You could iterate through this analysis a few more times to get more exact figures, but that’s what circuit simulators are for.
Problem 2—What is the AC gain of the circuit, and what is its lower cutoff frequency?
Answer 2—As far as the AC analysis goes, Q1 by itself has a gain that is set by R6 and R8 to about 21, but since Q3 has no emitter resistor, its voltage gain is very large. Therefore, the overall gain of the circuit is almost entirely controlled by the negative feedback (R12 and R8), which makes the gain about 46.
Each of the capacitors has a high-pass effect on the circuit:
- C1 working with the impdeance of the bias network has a time constant of 16.67 ms, which corresponds to a corner frequency of 9.5 Hz.
- C2 working with R8 has a time constant of 22 ms, which corresponds to a corner frequency of 7.2 Hz.
- C5 working with R10 and Rload has a time constant of 26.7 ms, which corresponds to a corner frequency of 6.0 Hz.
The overall circuit response will be dominated by the input network, for a cutoff frequency of about 10 Hz.
Problem 3—What is the analog video bandwidth required for a VGA display of 640 × 480 pixels at 60 frames/second?
Answer 3—For a good-quality computer video display, where fine vertical lines show the same contrast as fine horizontal lines, the video bandwidth should be able to pass at least the 3rd harmonic of the fastest square wave that appears in the image.
The fastest square wave is alternating dark/light pixels, so its fundamental frequency is half the frequency of the dot clock. For VGA at 25.175 MHz, this would be 12.59 MHz. Three times this fundamental frequency is 37.76 MHz.
Problem 4—Some radar systems use a “chirped pulse”. What exactly is a chirped pulse, and what are its advantages?
Answer 1—The basic problem in radar is to get both adequate power for total range and good timing resolution for range resolution. It is hard to build high-power amplifiers for microwave frequencies. You want to have a lot of energy in each transmitted pulse, but you also want to keep the pulse short.
There is a kind of all-pass filter (constant amplitude response) that has the property that it delays different frequency components by different amounts (linear phase response). When given a narrow pulse at its input, it produces a waveform that starts at a high frequency and then ramps down to a low frequency, over a much longer period of time. When done at audio frequencies, the result sounds like the chirp of a bird or insect, which is where the name comes from. This stretched pulse allows the power amplifier to operate at a lower peak power for a longer time in order to get the same total pulse energy.
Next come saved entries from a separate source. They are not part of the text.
(* ===== verification/Cluster.v ===== *)
(** * Redis Cluster: nodes, slots and epochs (cluster.c)

    The state of one node of a cluster.  [clusterNode] structures and links are
    objects of a heap, and everything that is a pointer in the code is a pointer
    here: the slot table, [slaveof], [slaves], the failure reports, the link of a
    node and the node of a link.  Operations run in the monad [M]; [None] is a
    process that stops, by a failed assertion or by an access to an object that was
    freed.

    What the code gets from outside is in the class [World]: the random numbers and
    names, the results of [connect], and the order in which the table of nodes is
    enumerated.  The clock is a field of the state that changes between handlers,
    not during one.  Logging is left out. *)

From Stdlib Require Import String Ascii.
From stdpp Require Import strings pmap.
From S2P Require Import Prelude.

Module Cluster.

Abbreviation ptr := positive.

(** ** Constants (cluster.h) *)

Definition CLUSTER_SLOTS := 16384.
Definition CLUSTER_OK := 0.
Definition CLUSTER_FAIL := 1.
Definition CLUSTER_NAMELEN := 40%nat.
Definition CLUSTER_PORT_INCR := 10000.
Definition CLUSTER_FAIL_REPORT_VALIDITY_MULT := 2.
Definition CLUSTER_FAIL_UNDO_TIME_MULT := 2.
Definition CLUSTER_MF_TIMEOUT := 5000.
Definition CLUSTER_MF_PAUSE_MULT := 2.
Definition CLUSTER_SLAVE_MIGRATION_DELAY := 5000.

Definition CLUSTER_NODE_MASTER := 1.
Definition CLUSTER_NODE_SLAVE := 2.
Definition CLUSTER_NODE_PFAIL := 4.
Definition CLUSTER_NODE_FAIL := 8.
Definition CLUSTER_NODE_MYSELF := 16.
Definition CLUSTER_NODE_HANDSHAKE := 32.
Definition CLUSTER_NODE_NOADDR := 64.
Definition CLUSTER_NODE_MEET := 128.
Definition CLUSTER_NODE_MIGRATE_TO := 256.
Definition CLUSTER_NODE_NOFAILOVER := 512.

Definition CLUSTER_CANT_FAILOVER_NONE := 0.
Definition CLUSTER_CANT_FAILOVER_DATA_AGE := 1.
Definition CLUSTER_CANT_FAILOVER_WAITING_DELAY := 2.
Definition CLUSTER_CANT_FAILOVER_EXPIRED := 3.
Definition CLUSTER_CANT_FAILOVER_WAITING_VOTES := 4.

Definition CLUSTER_TODO_HANDLE_FAILOVER := 1.
Definition CLUSTER_TODO_UPDATE_STATE := 2.
Definition CLUSTER_TODO_SAVE_CONFIG := 4.
Definition CLUSTER_TODO_FSYNC_CONFIG := 8.

Definition CLUSTER_MODULE_FLAG_NO_FAILOVER := 2.
Definition CLUSTER_MODULE_FLAG_NO_REDIRECTION := 4.

Definition CLUSTER_PROTO_VER := 1.
Definition CLUSTERMSG_FLAG0_PAUSED := 1.
Definition CLUSTERMSG_FLAG0_FORCEACK := 2.
Definition NET_IP_STR_LEN := 46%nat.

Fixpoint zeroes (n : nat) : string :=
  match n with O => EmptyString | Datatypes.S n => String zero (zeroes n) end.
Definition CLUSTER_NODE_NULL_NAME : string := zeroes CLUSTER_NAMELEN.

(** The tests and updates of flags. *)
Definition has (flags b : Z) : bool := negb (Z.land flags b =? 0).
Definition setf (flags b : Z) : Z := Z.lor flags b.
Definition clrf (flags b : Z) : Z := Z.land flags (Z.lnot b).

(** ** Data *)

Record clusterNode := mkNode {
  n_name : string;
  n_ctime : Z;
  n_flags : Z;
  n_configEpoch : Z;
  n_slots : list Z;
  n_numslots : Z;
  n_slaves : list ptr;
  n_slaveof : option ptr;
  n_ping_sent : Z;
  n_pong_received : Z;
  n_data_received : Z;
  n_fail_time : Z;
  n_voted_time : Z;
  n_repl_offset_time : Z;
  n_orphaned_time : Z;
  n_repl_offset : Z;
  n_ip : string;
  n_port : Z;
  n_cport : Z;
  n_link : option ptr;
  n_fail_reports : list (ptr * Z)
}.

Definition set_n_name (v : string) (x : clusterNode) : clusterNode :=
  mkNode v (n_ctime x) (n_flags x) (n_configEpoch x) (n_slots x) (n_numslots x) (n_slaves x)
    (n_slaveof x) (n_ping_sent x) (n_pong_received x) (n_data_received x) (n_fail_time x)
    (n_voted_time x) (n_repl_offset_time x) (n_orphaned_time x) (n_repl_offset x) (n_ip x)
    (n_port x) (n_cport x) (n_link x) (n_fail_reports x).
Definition set_n_ctime (v : Z) (x : clusterNode) : clusterNode :=
  mkNode (n_name x) v (n_flags x) (n_configEpoch x) (n_slots x) (n_numslots x) (n_slaves x)
    (n_slaveof x) (n_ping_sent x) (n_pong_received x) (n_data_received x) (n_fail_time x)
    (n_voted_time x) (n_repl_offset_time x) (n_orphaned_time x) (n_repl_offset x) (n_ip x)
    (n_port x) (n_cport x) (n_link x) (n_fail_reports x).
Definition set_n_flags (v : Z) (x : clusterNode) : clusterNode :=
  mkNode (n_name x) (n_ctime x) v (n_configEpoch x) (n_slots x) (n_numslots x) (n_slaves x)
    (n_slaveof x) (n_ping_sent x) (n_pong_received x) (n_data_received x) (n_fail_time x)
    (n_voted_time x) (n_repl_offset_time x) (n_orphaned_time x) (n_repl_offset x) (n_ip x)
    (n_port x) (n_cport x) (n_link x) (n_fail_reports x).
Definition set_n_configEpoch (v : Z) (x : clusterNode) : clusterNode :=
  mkNode (n_name x) (n_ctime x) (n_flags x) v (n_slots x) (n_numslots x) (n_slaves x) (n_slaveof x)
    (n_ping_sent x) (n_pong_received x) (n_data_received x) (n_fail_time x) (n_voted_time x)
    (n_repl_offset_time x) (n_orphaned_time x) (n_repl_offset x) (n_ip x) (n_port x) (n_cport x)
    (n_link x) (n_fail_reports x).
Definition set_n_slots (v : list Z) (x : clusterNode) : clusterNode :=
  mkNode (n_name x) (n_ctime x) (n_flags x) (n_configEpoch x) v (n_numslots x) (n_slaves x)
    (n_slaveof x) (n_ping_sent x) (n_pong_received x) (n_data_received x) (n_fail_time x)
    (n_voted_time x) (n_repl_offset_time x) (n_orphaned_time x) (n_repl_offset x) (n_ip x)
    (n_port x) (n_cport x) (n_link x) (n_fail_reports x).
Definition set_n_numslots (v : Z) (x : clusterNode) : clusterNode :=
  mkNode (n_name x) (n_ctime x) (n_flags x) (n_configEpoch x) (n_slots x) v (n_slaves x)
    (n_slaveof x) (n_ping_sent x) (n_pong_received x) (n_data_received x) (n_fail_time x)
    (n_voted_time x) (n_repl_offset_time x) (n_orphaned_time x) (n_repl_offset x) (n_ip x)
    (n_port x) (n_cport x) (n_link x) (n_fail_reports x).
Definition set_n_slaves (v : list ptr) (x : clusterNode) : clusterNode :=
  mkNode (n_name x) (n_ctime x) (n_flags x) (n_configEpoch x) (n_slots x) (n_numslots x) v
    (n_slaveof x) (n_ping_sent x) (n_pong_received x) (n_data_received x) (n_fail_time x)
    (n_voted_time x) (n_repl_offset_time x) (n_orphaned_time x) (n_repl_offset x) (n_ip x)
    (n_port x) (n_cport x) (n_link x) (n_fail_reports x).
Definition set_n_slaveof (v : option ptr) (x : clusterNode) : clusterNode :=
  mkNode (n_name x) (n_ctime x) (n_flags x) (n_configEpoch x) (n_slots x) (n_numslots x)
    (n_slaves x) v (n_ping_sent x) (n_pong_received x) (n_data_received x) (n_fail_time x)
    (n_voted_time x) (n_repl_offset_time x) (n_orphaned_time x) (n_repl_offset x) (n_ip x)
    (n_port x) (n_cport x) (n_link x) (n_fail_reports x).
Definition set_n_ping_sent (v : Z) (x : clusterNode) : clusterNode :=
  mkNode (n_name x) (n_ctime x) (n_flags x) (n_configEpoch x) (n_slots x) (n_numslots x)
    (n_slaves x) (n_slaveof x) v (n_pong_received x) (n_data_received x) (n_fail_time x)
    (n_voted_time x) (n_repl_offset_time x) (n_orphaned_time x) (n_repl_offset x) (n_ip x)
    (n_port x) (n_cport x) (n_link x) (n_fail_reports x).
Definition set_n_pong_received (v : Z) (x : clusterNode) : clusterNode :=
  mkNode (n_name x) (n_ctime x) (n_flags x) (n_configEpoch x) (n_slots x) (n_numslots x)
    (n_slaves x) (n_slaveof x) (n_ping_sent x) v (n_data_received x) (n_fail_time x)
    (n_voted_time x) (n_repl_offset_time x) (n_orphaned_time x) (n_repl_offset x) (n_ip x)
    (n_port x) (n_cport x) (n_link x) (n_fail_reports x).
Definition set_n_data_received (v : Z) (x : clusterNode) : clusterNode :=
  mkNode (n_name x) (n_ctime x) (n_flags x) (n_configEpoch x) (n_slots x) (n_numslots x)
    (n_slaves x) (n_slaveof x) (n_ping_sent x) (n_pong_received x) v (n_fail_time x)
    (n_voted_time x) (n_repl_offset_time x) (n_orphaned_time x) (n_repl_offset x) (n_ip x)
    (n_port x) (n_cport x) (n_link x) (n_fail_reports x).
Definition set_n_fail_time (v : Z) (x : clusterNode) : clusterNode :=
  mkNode (n_name x) (n_ctime x) (n_flags x) (n_configEpoch x) (n_slots x) (n_numslots x)
    (n_slaves x) (n_slaveof x) (n_ping_sent x) (n_pong_received x) (n_data_received x) v
    (n_voted_time x) (n_repl_offset_time x) (n_orphaned_time x) (n_repl_offset x) (n_ip x)
    (n_port x) (n_cport x) (n_link x) (n_fail_reports x).
Definition set_n_voted_time (v : Z) (x : clusterNode) : clusterNode :=
  mkNode (n_name x) (n_ctime x) (n_flags x) (n_configEpoch x) (n_slots x) (n_numslots x)
    (n_slaves x) (n_slaveof x) (n_ping_sent x) (n_pong_received x) (n_data_received x)
    (n_fail_time x) v (n_repl_offset_time x) (n_orphaned_time x) (n_repl_offset x) (n_ip x)
    (n_port x) (n_cport x) (n_link x) (n_fail_reports x).
Definition set_n_repl_offset_time (v : Z) (x : clusterNode) : clusterNode :=
  mkNode (n_name x) (n_ctime x) (n_flags x) (n_configEpoch x) (n_slots x) (n_numslots x)
    (n_slaves x) (n_slaveof x) (n_ping_sent x) (n_pong_received x) (n_data_received x)
    (n_fail_time x) (n_voted_time x) v (n_orphaned_time x) (n_repl_offset x) (n_ip x) (n_port x)
    (n_cport x) (n_link x) (n_fail_reports x).
Definition set_n_orphaned_time (v : Z) (x : clusterNode) : clusterNode :=
  mkNode (n_name x) (n_ctime x) (n_flags x) (n_configEpoch x) (n_slots x) (n_numslots x)
    (n_slaves x) (n_slaveof x) (n_ping_sent x) (n_pong_received x) (n_data_received x)
    (n_fail_time x) (n_voted_time x) (n_repl_offset_time x) v (n_repl_offset x) (n_ip x) (n_port x)
    (n_cport x) (n_link x) (n_fail_reports x).
Definition set_n_repl_offset (v : Z) (x : clusterNode) : clusterNode :=
  mkNode (n_name x) (n_ctime x) (n_flags x) (n_configEpoch x) (n_slots x) (n_numslots x)
    (n_slaves x) (n_slaveof x) (n_ping_sent x) (n_pong_received x) (n_data_received x)
    (n_fail_time x) (n_voted_time x) (n_repl_offset_time x) (n_orphaned_time x) v (n_ip x)
    (n_port x) (n_cport x) (n_link x) (n_fail_reports x).
Definition set_n_ip (v : string) (x : clusterNode) : clusterNode :=
  mkNode (n_name x) (n_ctime x) (n_flags x) (n_configEpoch x) (n_slots x) (n_numslots x)
    (n_slaves x) (n_slaveof x) (n_ping_sent x) (n_pong_received x) (n_data_received x)
    (n_fail_time x) (n_voted_time x) (n_repl_offset_time x) (n_orphaned_time x) (n_repl_offset x) v
    (n_port x) (n_cport x) (n_link x) (n_fail_reports x).
Definition set_n_port (v : Z) (x : clusterNode) : clusterNode :=
  mkNode (n_name x) (n_ctime x) (n_flags x) (n_configEpoch x) (n_slots x) (n_numslots x)
    (n_slaves x) (n_slaveof x) (n_ping_sent x) (n_pong_received x) (n_data_received x)
    (n_fail_time x) (n_voted_time x) (n_repl_offset_time x) (n_orphaned_time x) (n_repl_offset x)
    (n_ip x) v (n_cport x) (n_link x) (n_fail_reports x).
Definition set_n_cport (v : Z) (x : clusterNode) : clusterNode :=
  mkNode (n_name x) (n_ctime x) (n_flags x) (n_configEpoch x) (n_slots x) (n_numslots x)
    (n_slaves x) (n_slaveof x) (n_ping_sent x) (n_pong_received x) (n_data_received x)
    (n_fail_time x) (n_voted_time x) (n_repl_offset_time x) (n_orphaned_time x) (n_repl_offset x)
    (n_ip x) (n_port x) v (n_link x) (n_fail_reports x).
Definition set_n_link (v : option ptr) (x : clusterNode) : clusterNode :=
  mkNode (n_name x) (n_ctime x) (n_flags x) (n_configEpoch x) (n_slots x) (n_numslots x)
    (n_slaves x) (n_slaveof x) (n_ping_sent x) (n_pong_received x) (n_data_received x)
    (n_fail_time x) (n_voted_time x) (n_repl_offset_time x) (n_orphaned_time x) (n_repl_offset x)
    (n_ip x) (n_port x) (n_cport x) v (n_fail_reports x).
Definition set_n_fail_reports (v : list (ptr * Z)) (x : clusterNode) : clusterNode :=
  mkNode (n_name x) (n_ctime x) (n_flags x) (n_configEpoch x) (n_slots x) (n_numslots x)
    (n_slaves x) (n_slaveof x) (n_ping_sent x) (n_pong_received x) (n_data_received x)
    (n_fail_time x) (n_voted_time x) (n_repl_offset_time x) (n_orphaned_time x) (n_repl_offset x)
    (n_ip x) (n_port x) (n_cport x) (n_link x) v.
Now, in radar, it doesn’t matter if you don’t compress the pulse again before feeding it to the antenna — the chirped pulse works just as well as the compressed pulse in terms of detecting objects.
In fact, you gain additional advantages when the reflections come back. You can amplify the chirped signal in the receiver (getting some of the same advantages as in the transmitter amplifier regarding peak-to-average power). And you can use a “matched filter” (which has the opposite phase characteristic from the transmit filter) to compress the pulse just prior to detection. This filter has the additional advantage of rejecting a lot of potential interference sources as well. The narrow pulses coming out of the receiver filter provide the required time resolution (range resolution).